— О, напротив! ...даже записку послать тебе запретил, — начала и осеклась сестра, из контекста стало понятно, что отец самым существованием своим опасается повредить процветающему любимцу. — Мы так перепугались, что уже не встанет, а у мамы вообще сложилось впечатление, что он, между нами говоря, не шибко заинтересован в собственном выздоровлении... словом, снова впрягаться в жизнь.
На памяти детей всего раз, очень давно, довелось отцу подшивать внутреннюю войлочную подкладку в хомуте, но Вадиму доныне помнилось тогдашнее пребывание в их квартирке этого тяжкого, застарелым конским потом пробитого приспособленья грузовой упряжки: символ безысходного ярма, верно, потому еще пришел на ум Вадиму, что в сенях сходно припахивало от копившейся в чулане ношеной обуви людской.
Голоса в спальне стали слышней и разборчивей.
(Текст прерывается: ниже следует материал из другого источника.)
(** The functions of the table. *)
Definition subcommand (cmd : list byte) : option (list (list byte) -> outcome run) :=
  if strcmp_eq cmd (text "show") then Some (fun argv => printing (show_main gai_text isatty now fuel interfaces argv))
  else if strcmp_eq cmd (text "showconf") then Some (fun argv => printing (Returns (showconf_main ipc_get_device argv)))
  else if strcmp_eq cmd (text "set") then Some (fun argv => changing (set_main fuel read_file argv))
  else if strcmp_eq cmd (text "setconf") then Some (fun argv => changing (setconf_main fuel read_file argv))
  else if strcmp_eq cmd (text "addconf") then Some (fun argv => changing (setconf_main fuel read_file argv))
  else if strcmp_eq cmd (text "syncconf") then Some (fun argv => changing (setconf_main fuel read_file argv))
  else if strcmp_eq cmd (text "genkey") then Some (fun argv => printing (genkey_main argv))
  else if strcmp_eq cmd (text "genpsk") then Some (fun argv => printing (genkey_main argv))
  else if strcmp_eq cmd (text "pubkey") then Some (fun argv => printing (pubkey_main stdin argv))
  else None.

(** [prog_name] is [argv\[0\]], [argv] the arguments after it. *)
Definition main (prog_name : list byte) (argv : list (list byte)) : outcome run :=
  match argv with
  | [] => printing (show_main gai_text isatty now fuel interfaces [text "show"])
  | cmd :: args =>
      let alone (names : list (list byte)) := (length args =? 0)%nat && existsb (strcmp_eq cmd) names in
      if alone [text "-v"; text "--version"; text "version"] then
        Returns (Run 0 (text "amneziawg-tools v" ++ WIREGUARD_TOOLS_VERSION ++ text " - https://amnezia.org" ++ newline) None)
      else if alone [text "-h"; text "--help"; text "help"] then Returns (Run 0 (show_usage prog_name) None)
      else
        match subcommand cmd with
        | Some function => function argv
        | None => Returns (Run 1 [] None)
        end
  end.

End Main.

(** ** The status of a run that calls [exit] *)

(** Such a run has the status 1. *)
Definition quits {A} (m : outcome A) : Prop := match m with Exits code => code = 1 | _ => True end.

Lemma quits_bind {A B} (m : outcome A) (k : A -> outcome B) : quits m -> (forall a, quits (k a)) -> quits (obind m k).
Proof. intros Hm Hk. destruct m; cbn; [apply Hk | exact Hm | exact I]. Qed.

Create HintDb quits discriminated.
(** ** Patterns *)

Definition in_range (lo hi c : byte) : bool := (b2z lo <=? b2z c) && (b2z c <=? b2z hi).
Definition is_digit (c : byte) : bool := in_range "0" "9" c.
Definition is_lower_hex (c : byte) : bool := is_digit c || in_range "a" "f" c.

(** [[a-zA-Z0-9_=+.-]]. *)
Definition iface_char (c : byte) : bool :=
  in_range "a" "z" c || in_range "A" "Z" c || is_digit c || has_byte c (text "_=+.-").

(** The end of a pattern that is an interface name put in unchanged: a period is any
    character, and a plus repeats the character before it, [last] at the beginning.  Two
    pluses in a row are not a pattern. *)
Fixpoint name_pattern (last : re) (repeated : bool) (name : list byte) : option re :=
  match name with
  | [] => Some last
  | c :: name' =>
      if Byte.eqb c "+" then if repeated then None else name_pattern (RPlus last) true name'
      else match name_pattern (if Byte.eqb c "." then RAny else RByte c) false name' with
           | Some r => Some (RCat last r)
           | None => None
           end
  end.

(** A pattern with one group. *)
Record pattern := Pattern {
  p_pre : re;
  p_grp : re;
  p_post : re;
}.
Definition pattern_sub (p : pattern) (s : list byte) : option (list byte) :=
  regexec_sub (p_pre p) (p_grp p) (p_post p) s.

(** ["0xc([0-9a-f]+)/0xcffff lookup NAME"]. *)
Definition rule_regex (name : re) : pattern :=
  Pattern (RLit (text "0xc")) (RPlus (RChar is_lower_hex)) (RCat (RLit (text "/0xcffff lookup")) name).

Definition double_quote : byte := x22.
Definition line_feed : byte := x0a.

(** The rules that carry the comment of the interface; the group is all after "-A ", up to
    the newlines at the end. *)
Definition iptables_regex (name : re) : pattern :=
  Pattern (RCat RBol (RLit (text "-A ")))
    (RCat (RStar RAny) (RCat (RLit (text " --comment " ++ [double_quote] ++ text "amneziawg rule"))
      (RCat name (RCat (RByte double_quote) (RStar (RChar (fun c => negb (Byte.eqb c line_feed))))))))
    (RCat (RStar (RByte line_feed)) REol).

(** ["(^[0-9.]+$)|(^.*:.*$)"]. *)
Definition regex_ipnothost : re :=
  RAlt (RCat RBol (RCat (RPlus (RChar (fun c => is_digit c || Byte.eqb c "."))) REol))
    (RCat RBol (RCat (RStar RAny) (RCat (RByte ":") (RCat (RStar RAny) REol)))).

(** ["mtu ([0-9]+)"] and ["dev ([^ ]+)"]. *)
Definition regex_mtu : pattern := Pattern (RLit (text "mtu ")) (RPlus (RChar is_digit)) REps.
Definition regex_dev : pattern :=
  Pattern (RLit (text "dev ")) (RPlus (RChar (fun c => negb (Byte.eqb c " ")))) REps.

(** ["^\[?([a-z0-9:.]+)\]?:[0-9]+$"]. *)
Definition endpoint_char (c : byte) : bool :=
  in_range "a" "z" c || is_digit c || has_byte c (text ":.").
Definition regex_endpoint : pattern :=
  Pattern (RCat RBol (ROpt (RByte "["))) (RPlus (RChar endpoint_char))
    (RCat (ROpt (RByte "]")) (RCat (RByte ":") (RCat (RPlus (RChar is_digit)) REol))).

(** ["^[a-zA-Z0-9_=+.-]{1,15}$"] and ["/?([a-zA-Z0-9_=+.-]{1,15})\.conf$"]. *)
Definition regex_iface : re := RCat RBol (RCat (RRep1 14 (RChar iface_char)) REol).
Definition regex_conf : pattern :=
  Pattern (ROpt (RByte "/")) (RRep1 14 (RChar iface_char)) (RCat (RLit (text ".conf")) REol).

(** ** The configuration file *)

Definition AWG_PACKAGE_NAME : list byte := text "org.amnezia.awg".
Definition AWG_CONFIG_SEARCH_PATHS : list byte :=
  text "/data/misc/amneziawg /data/data/" ++ AWG_PACKAGE_NAME ++ text "/files".
Lemma cmd_touching (c : list byte) (s : st) : harmlessb c = false ->
  let '(r, s') := cmd c s in
  touching (st_trace s') = touching (st_trace s) ++ [c] /\ same_cleanup s s'
  /\ (r = Ret tt \/ is_exiting s = false /\ exists code, code <> 0 /\ r = Exit code).
Proof.
  intros Hc. pose proof (cmd_spec c s) as Hs. destruct (cmd c s) as [r s'].
  destruct Hs as (-> & Hs & Hr). split_and!; [| done | done].
  rewrite touching_app. cbn. by rewrite Hc.
Qed.

(** [add_if] runs the creating command, whatever comes of it. *)
Lemma add_if_touching (iface : list byte) (s : st) :
  let '(r, s') := add_if iface s in
  (exists c, creates iface c /\ touching (st_trace s') = touching (st_trace s) ++ [c])
  /\ same_cleanup s s' /\ (r = Ret tt \/ exists code, code <> 0 /\ r = Exit code).
Proof.
  unfold add_if, mbind, M_bind, get. destruct (is_awg_on s);
  match goal with |- context [cmd ?c s] => pose proof (cmd_touching c s eq_refl) as Hs; destruct (cmd c s) as [r s'] end;
  destruct Hs as (Ht & Hs & Hr); (split_and!; [| done | naive_solver]);
  eexists; (split; [| exact Ht]); [by left | by right].
Qed.

Lemma steps_del_rest (name : re) : ok (del_rest name).
Proof. unfold del_rest. walk; by apply steps_del_rules. Qed.

Lemma del_if_eq (iface : list byte) (name : re) : name_pattern (RByte " ") false iface = Some name ->
  del_if iface = (cmd (deletes iface);; del_rest name).
Proof. intros E. unfold del_if. by rewrite E. Qed.

(** The handler deletes the interface, unless its name is not a pattern. *)
Lemma cleanup_touching (iface : list byte) (s : st) : cleanup_iface s = Some iface ->
  let '(r, s') := cmd_up_cleanup s in
  touching (st_trace s') = touching (st_trace s)
    ++ match name_pattern (RByte " ") false iface with Some _ => [deletes iface] | None => [] end
  /\ (name_pattern (RByte " ") false iface = None -> r = Exit EBADR).
Proof.
  intros Hi. unfold cmd_up_cleanup. rewrite bind_put, bind_get.
  set (s1 := s <| is_exiting := true |>). change (cleanup_iface s1) with (cleanup_iface s). rewrite Hi.
  destruct (name_pattern _ false iface) as [name|] eqn:En.
  - rewrite (del_if_eq iface name En). pose proof (cmd_touching (deletes iface) s1 eq_refl) as Hs.
    unfold mbind, M_bind. destruct (cmd _ s1) as [r s2]. destruct Hs as (Ht & _ & Hr).
    destruct Hr as [-> | [? _]]; [| done].
    pose proof (steps_del_rest name s2) as Hm. destruct (del_rest name s2) as [r s3].
    destruct Hm as (He & _ & _). split; [| done]. by rewrite (extends_touching s2 s3 He), Ht.
  - unfold del_if. rewrite En. by rewrite app_nil_r.
Qed.

(** [cmd_up] stops before the creation, or creates the interface and either completes or
    leaves its name to the handler. *)
Lemma cmd_up_touching (fuel : nat) (o : options) (s : st) :
  cleanup_registered s = false ->
  let '(r, s') := cmd_up fuel o s in
  (cleanup_registered s' = false /\ touching (st_trace s') = touching (st_trace s)
   /\ (forall code, r = Exit code -> code <> 0) /\ r <> Ret tt)
  \/ (cleanup_registered s' = true
      /\ (exists c, creates (o_iface o) c /\ touching (st_trace s') = touching (st_trace s) ++ [c])
      /\ (cleanup_iface s' = None /\ r = Exit 0
          \/ cleanup_iface s' = Some (o_iface o) /\ (forall code, r = Exit code -> code <> 0) /\ r <> Ret tt)).
Proof.
  intros Hreg. unfold cmd_up. pose proof (steps_cmd_ret (only_runs harmless) (text "ip link show dev " ++ o_iface o ++ text " 2>/dev/null") I s) as Hs.
  unfold mbind at 1, M_bind at 1. destruct (cmd_ret _ s) as [r s1]. destruct Hs as (He & (Hi & Hr & Hx) & Hc).
  apply extends_touching in He. rewrite Hreg in Hr.
  destruct r as [[l|]|code|args| |]; try (by left; naive_solver).
  rewrite bind_put. set (s2 := s1 <| cleanup_iface := Some (o_iface o) |> <| cleanup_registered := true |>).
  assert (touching (st_trace s2) = touching (st_trace s)) as Ht2 by done.
  pose proof (add_if_touching (o_iface o) s2) as Hs. unfold mbind at 1, M_bind at 1.
  destruct (add_if _ s2) as [r s3]. destruct Hs as ((c & Hcr & Ht3) & (Hi3 & Hr3 & _) & Hx3).
  change (cleanup_iface s2) with (Some (o_iface o)) in Hi3. change (cleanup_registered s2) with true in Hr3.
  rewrite Ht2 in Ht3. destruct Hx3 as [-> | (code & Hne & ->)]; [| right; naive_solver].
  pose proof (steps_up_rest fuel o s3) as Hs. unfold mbind at 1, M_bind at 1.
  destruct (up_rest fuel o s3) as [r s4]. destruct Hs as (He4 & (Hi4 & Hr4 & _) & Hx4).
  apply extends_touching in He4. rewrite Hi3 in Hi4. rewrite Hr3 in Hr4. rewrite Ht3 in He4.
  destruct r as [[]|code|args| |]; right; try naive_solver.
Qed.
— До ее ухода ты обо мне не оповещай, понятно? — скороговоркой заспешил Вадим. — Вообще мне лучше здесь переждать, пока не уйдет... Не надо, чтобы меня видели у вас. Нет, не потому, что ты подумала теперь, а... тут совсем другое дело!
— Ладно, — глядя в лицо ему, кивнула сестра. — Но ты, надеюсь, побудешь у отца, пока не вернемся? Мы с Никанором проводим ее домой, у нас глуховато стало по ночам: шалят. А ты, кстати, не на машине? Хорошо бы отвезти докторицу домой, славная барышня, далеко добираться, — спросила она единственно для проверки возникшего подозрения об истинной судьбе брата.
— Видишь ли, я уже отпустил шофера, решил пешком пройтись по родным местам, — впервые в этом доме солгал ей Вадим, и, несмотря на полутемки, сестра чутьем поняла, как он весь залился краской.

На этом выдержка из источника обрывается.